__EXERCISE DESCRIPTION__: Among the entries below, find the lines with the word "packet" and return them.

---- INFORMATION SHOWN

(** Names the innermost checksum steps of the goal, from the inside out. *)
Ltac csum_diff_vars :=
  repeat match goal with
  | |- context [csum_diff [] ?to ?c] =>
      first [is_var c | unify c 0];
      let Hr := fresh "Hr" in let Hm := fresh "Hm" in
      destruct (csum_diff_eqm to c) as [Hr Hm];
      [ first [ apply words32_le
              | apply words32_slice; [done|katran_lia|vm_compute; done|katran_lia]
              | apply words32_slice; (done || lia) ]
      | done
      | let x := fresh "c" in set (x := csum_diff [] to c) in *; clearbody x ]
  end.

(** The pseudo-header of an ICMPv6 message of [size] bytes. *)
Definition pseudo_icmp6 (ip6h : nat) (size : Z) (m : mem) : list Z :=
  slice (ip6h + 8) 16 m ++ slice (ip6h + 24) 16 m ++
  reverse (le_bytes 4 size) ++ [0; 0; 0] ++ slice (ip6h + 6) 1 m.

Lemma sum16_pseudo_icmp6 ip6h size m :
  (ip6h + 40 ≤ length m)%nat →
  sum16 (pseudo_icmp6 ip6h size m) =
    sum16 (slice (ip6h + 8) 16 m) + sum16 (slice (ip6h + 24) 16 m) +
    sum16 (reverse (le_bytes 4 size)) + 256 * le_val (slice (ip6h + 6) 1 m).
Proof.
  intros Hl. unfold pseudo_icmp6.
  rewrite !sum16_app by (rewrite ?length_slice by lia; done).
  rewrite (slice_1 (ip6h + 6)) by lia. simpl ([0; 0; 0] ++ _).
  set (x := reverse _). set (p := le_val _). simpl. lia.
Qed.
(* ===== verification/Icmp.v ===== *)
(** * ICMP ([handle_icmp.h])

    Echo replies, generation of "packet too big" messages, and parsing of
    ICMP errors, whose payload is the packet of the flow they are about.
    Routines that only touch packet memory are generic in the state. *)
From S2P Require Import Prelude Words Consts Structs Csum FlowDebug.
Open Scope c_scope.

Section icmp_memory.
Context {S : Type} `{PktState S} {K : Type} `{BpfEnv K}.

Definition swap_mac_and_send : func S Z := run (
  let eth := 0 in
  let! tmp_mac := load_bytes (eth + eth_h_source) ETH_ALEN in
  copy_bytes (eth + eth_h_source) (eth + eth_h_dest) ETH_ALEN ;;
  store_bytes (eth + eth_h_dest) tmp_mac ;;
  ret XDP_TX).

Definition swap_mac (orig_eth : Z) : func S unit := run (
  let eth := 0 in
  copy_bytes (eth + eth_h_source) (orig_eth + eth_h_dest) ETH_ALEN ;;
  copy_bytes (eth + eth_h_dest) (orig_eth + eth_h_source) ETH_ALEN ;;
  copy_bytes (eth + eth_h_proto) (orig_eth + eth_h_proto) 2).

Definition send_icmp_reply : func S Z := run (
  let! oob := past_end (sizeof_ethhdr + sizeof_iphdr + sizeof_icmphdr) in
  return_if oob XDP_DROP ;;
  let off := sizeof_ethhdr in
  let iph := off in
  let off := off + sizeof_iphdr in
  let icmp_hdr := off in
  store8 (icmp_hdr + icmp_type) ICMP_ECHOREPLY ;;
  let! checksum := load16 (icmp_hdr + icmp_checksum) in
  store16 (icmp_hdr + icmp_checksum) (u16 (checksum + 8)) ;;
  store8 (iph + ip_ttl) DEFAULT_TTL ;;
  let! tmp_addr := load32 (iph + ip_daddr) in
  copy_bytes (iph + ip_daddr) (iph + ip_saddr) 4 ;;
  store32 (iph + ip_saddr) tmp_addr ;;
  store16 (iph + ip_check) 0 ;;
  let! csum := call (ipv4_csum_inline iph 0) in
  store16 (iph + ip_check) csum ;;
  call swap_mac_and_send).

Definition send_icmp6_reply : func S Z := run (
  let! oob := past_end (sizeof_ethhdr + sizeof_ipv6hdr + sizeof_icmp6hdr) in
  return_if oob XDP_DROP ;;
  let off := sizeof_ethhdr in
  let ip6h := off in
  let off := off + sizeof_ipv6hdr in
  let icmp_hdr := off in
  store8 (icmp_hdr + icmp6_type) ICMPV6_ECHO_REPLY ;;
  let! cksum := load16 (icmp_hdr + icmp6_cksum) in
  store16 (icmp_hdr + icmp6_cksum) (u16 (cksum - 1)) ;;
  store8 (ip6h + ip6_hop_limit) DEFAULT_TTL ;;
  let! tmp_addr := load_bytes (ip6h + ip6_saddr) 16 in
  copy_bytes (ip6h + ip6_saddr) (ip6h + ip6_daddr) 16 ;;
  store_bytes (ip6h + ip6_daddr) tmp_addr ;;
  call swap_mac_and_send).
End icmp_memory.

(** The two headers pushed in front of a truncated packet. *)
Definition icmp4_headroom : Z := sizeof_iphdr + sizeof_icmphdr.
Definition icmp6_headroom : Z := sizeof_ipv6hdr + sizeof_icmp6hdr.

Section icmp.
Context {K : Type} `{BpfEnv K}.

Definition send_icmp4_too_big : func (xstate K) Z := run (
  let headroom := icmp4_headroom in
  let! err := xdp_adjust_head (0 - headroom) in
  return_if err XDP_DROP ;;
  let! oob := past_end (ICMP_TOOBIG_SIZE + headroom) in
  return_if oob XDP_DROP ;;
  let orig_eth := headroom in
  call (swap_mac orig_eth) ;;
  let off := sizeof_ethhdr in
  let iph := off in
  let off := off + sizeof_iphdr in
  let icmp_hdr := off in
  let off := off + sizeof_icmphdr in
  let orig_iph := off in
  store8 (icmp_hdr + icmp_type) ICMP_DEST_UNREACH ;;
  store8 (icmp_hdr + icmp_code) ICMP_FRAG_NEEDED ;;
  store16 (icmp_hdr + icmp_un_frag_mtu) (bpf_htons (MAX_PCKT_SIZE - sizeof_ethhdr)) ;;
  store16 (icmp_hdr + icmp_checksum) 0 ;;
  let! csum := call (ipv4_csum icmp_hdr ICMP_TOOBIG_PAYLOAD_SIZE 0) in
  store16 (icmp_hdr + icmp_checksum) csum ;;
  store8 (iph + ip_ttl) DEFAULT_TTL ;;
  copy_bytes (iph + ip_daddr) (orig_iph + ip_saddr) 4 ;;
  copy_bytes (iph + ip_saddr) (orig_iph + ip_daddr) 4 ;;
  let! b := load8 (iph + ip_verihl) in
  store8 (iph + ip_verihl) (set_hi4 b 4) ;;
  let! b := load8 (iph + ip_verihl) in
  store8 (iph + ip_verihl) (set_lo4 b 5) ;;
  store8 (iph + ip_protocol) IPPROTO_ICMP ;;
  store8 (iph + ip_tos) 0 ;;
  store16 (iph + ip_tot_len) (bpf_htons (ICMP_TOOBIG_SIZE + headroom - sizeof_ethhdr)) ;;
  store16 (iph + ip_check) 0 ;;
  let! csum := call (ipv4_csum iph sizeof_iphdr 0) in
  store16 (iph + ip_check) csum ;;
  ret XDP_TX).

Definition send_icmp6_too_big : func (xstate K) Z := run (
  let headroom := icmp6_headroom in
  let! err := xdp_adjust_head (0 - headroom) in
  return_if err XDP_DROP ;;
  let! oob := past_end (ICMP6_TOOBIG_SIZE + headroom) in
  return_if oob XDP_DROP ;;
  let orig_eth := headroom in
  call (swap_mac orig_eth) ;;
  let off := sizeof_ethhdr in
  let ip6h := off in
  let off := off + sizeof_ipv6hdr in
  let icmp6_hdr := off in
  let off := off + sizeof_icmp6hdr in
  let orig_ip6h := off in
  let! b := load8 (ip6h + ip6_verprio) in
  store8 (ip6h + ip6_verprio) (set_hi4 b 6) ;;
  let! b := load8 (ip6h + ip6_verprio) in
  store8 (ip6h + ip6_verprio) (set_lo4 b 0) ;;
  store8 (ip6h + ip6_nexthdr) IPPROTO_ICMPV6 ;;
  store8 (ip6h + ip6_hop_limit) DEFAULT_TTL ;;
  store16 (ip6h + ip6_payload_len) (bpf_htons ICMP6_TOOBIG_PAYLOAD_SIZE) ;;
  store_bytes (ip6h + ip6_flow_lbl) [0; 0; 0] ;;
  copy_bytes (ip6h + ip6_daddr) (orig_ip6h + ip6_saddr) 16 ;;
  copy_bytes (ip6h + ip6_saddr) (orig_ip6h + ip6_daddr) 16 ;;
  store8 (icmp6_hdr + icmp6_type) ICMPV6_PKT_TOOBIG ;;
  store8 (icmp6_hdr + icmp6_code) 0 ;;
  store32 (icmp6_hdr + icmp6_mtu) (bpf_htonl (MAX_PCKT_SIZE - sizeof_ethhdr)) ;;
  store16 (icmp6_hdr + icmp6_cksum) 0 ;;
  let! csum := call (ipv6_csum icmp6_hdr ICMP6_TOOBIG_PAYLOAD_SIZE 0 ip6h) in
  store16 (icmp6_hdr + icmp6_cksum) csum ;;
  ret XDP_TX).

Definition send_icmp_too_big (is_ipv6 : bool) (pckt_size : Z) :
    func (xstate K) Z := run (
  let offset :=
    if is_ipv6 then pckt_size - ICMP6_TOOBIG_SIZE else pckt_size - ICMP_TOOBIG_SIZE in
  let! err := xdp_adjust_tail (0 - offset) in
  return_if err XDP_DROP ;;
  if is_ipv6 then call send_icmp6_too_big else call send_icmp4_too_big).

Definition parse_icmpv6 (off : Z) : func (xstate K) Z := run (
  let icmp_hdr := off in
  let! oob := past_end (icmp_hdr + sizeof_icmp6hdr) in
  return_if oob XDP_DROP ;;
  let! type := load8 (icmp_hdr + icmp6_type) in
  if type =? ICMPV6_ECHO_REQUEST then call send_icmp6_reply else
  return_if (negb (type =? ICMPV6_PKT_TOOBIG) && negb (type =? ICMPV6_DEST_UNREACH))
    XDP_PASS ;;
  let off := off + sizeof_icmp6hdr in
  let ip6h := off in
  let! oob := past_end (ip6h + sizeof_ipv6hdr) in
  return_if oob XDP_DROP ;;
  let! nexthdr := load8 (ip6h + ip6_nexthdr) in
  upd_flow (set_proto nexthdr) ;;
  upd_pckt (λ p, set_pflags (Z.lor (pflags p) F_ICMP) p) ;;
  let! daddr := load_addr (ip6h + ip6_daddr) in
  upd_flow (set_src daddr) ;;
  let! saddr := load_addr (ip6h + ip6_saddr) in
  upd_flow (set_dst saddr) ;;
  ret FURTHER_PROCESSING).

Definition parse_icmp (off : Z) : func (xstate K) Z := run (
  let icmp_hdr := off in
  let! oob := past_end (icmp_hdr + sizeof_icmphdr) in
  return_if oob XDP_DROP ;;
  let! type := load8 (icmp_hdr + icmp_type) in
  if type =? ICMP_ECHO then call send_icmp_reply else
  return_if (negb (type =? ICMP_DEST_UNREACH)) XDP_PASS ;;
  let off := off + sizeof_icmphdr in
  let iph := off in
  let! oob := past_end (iph + sizeof_iphdr) in
  return_if oob XDP_DROP ;;
  let! verihl := load8 (iph + ip_verihl) in
  return_if (negb (Z.land verihl 15 =? 5)) XDP_DROP ;;
  let! protocol := load8 (iph + ip_protocol) in
  upd_flow (set_proto protocol) ;;
  upd_pckt (λ p, set_pflags (Z.lor (pflags p) F_ICMP) p) ;;
  let! daddr := load32 (iph + ip_daddr) in
  upd_flow (λ f, set_src (set_w0 daddr (srcv6 f)) f) ;;
  let! saddr := load32 (iph + ip_saddr) in
  upd_flow (λ f, set_dst (set_w0 saddr (dstv6 f)) f) ;;
  ret FURTHER_PROCESSING).
End icmp.
(* ===== verification/Root.v ===== *)
(** * Small XDP programs ([xdp_root.c], [xdp_pktcntr.c])

    The root program that chains up to three programs by tail calls, and the
    packet counter. *)
From S2P Require Import Prelude Words Consts.
Open Scope c_scope.

Definition ROOT_ARRAY_SIZE : nat := 3.

Section root.
Context {S : Type}.
Variable root_array : Z → option (func S Z).

(** The loop from [i] on, [n] iterations to go: a tail call that succeeds
    does not come back. *)
Fixpoint root_loop (n : nat) (i : Z) : func S Z :=
  match n with
  | O => run (ret XDP_PASS)
  | Datatypes.S n =>
      match root_array i with
      | Some prog => prog
      | None => root_loop n (i + 1)
      end
  end.

Definition xdp_root : func S Z := root_loop ROOT_ARRAY_SIZE 0.
Definition xdp_val : func S Z := root_loop ROOT_ARRAY_SIZE 0.

(** The program that runs is the one in the first occupied slot. *)
Lemma root_loop_first n i j prog :
  0 ≤ j < Z.of_nat n → root_array (i + j) = Some prog →
  (∀ k, 0 ≤ k < j → root_array (i + k) = None) → root_loop n i = prog.
Proof.
  revert i j. induction n as [|n IH]; intros i j Hj Hp Hn; [lia|]. simpl.
  destruct (decide (j = 0)) as [->|].
  - rewrite Z.add_0_r in Hp. by rewrite Hp.
  - pose proof (Hn 0 ltac:(lia)) as H0. rewrite Z.add_0_r in H0. rewrite H0.
    apply (IH (i + 1) (j - 1)); [lia|by rewrite <-Hp; f_equal; lia|].
    intros k Hk. rewrite <-(Hn (k + 1)) by lia. f_equal. lia.
Qed.

Lemma root_loop_empty n i :
  (∀ k, 0 ≤ k < Z.of_nat n → root_array (i + k) = None) →
  root_loop n i = run (ret XDP_PASS).
Proof.
  revert i. induction n as [|n IH]; intros i Hn; simpl; [done|].
  pose proof (Hn 0 ltac:(lia)) as H0. rewrite Z.add_0_r in H0. rewrite H0.
  apply IH. intros k Hk. rewrite <-(Hn (k + 1)) by lia. f_equal. lia.
Qed.
End root.

(** ** [xdp_pktcntr.c] *)
Record pktcntr_state : Type := PktcntrState {
  cntr_ctl_array : gmap Z Z;
  cntrs_array : gmap Z Z
}.

Definition pktcntr : func pktcntr_state Z := run (
  let! flag := gets (λ s, cntr_ctl_array s !! 0) in
  let! flag := or_return flag XDP_PASS in
  return_if (flag =? 0) XDP_PASS ;;
  let! cntr_val := gets (λ s, cntrs_array s !! 0) in
  when (bool_decide (is_Some cntr_val))
    (modify (λ s, PktcntrState (cntr_ctl_array s)
       (alter (λ v, u64 (v + 1)) 0 (cntrs_array s)))) ;;
  ret XDP_PASS).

--------

__ANSWER TO THIS EXERCISE__:
    Echo replies, generation of "packet too big" messages, and parsing of
    ICMP errors, whose payload is the packet of the flow they are about.
    Routines that only touch packet memory are generic in the state. *)
(** The two headers pushed in front of a truncated packet. *)
    packet counter. *)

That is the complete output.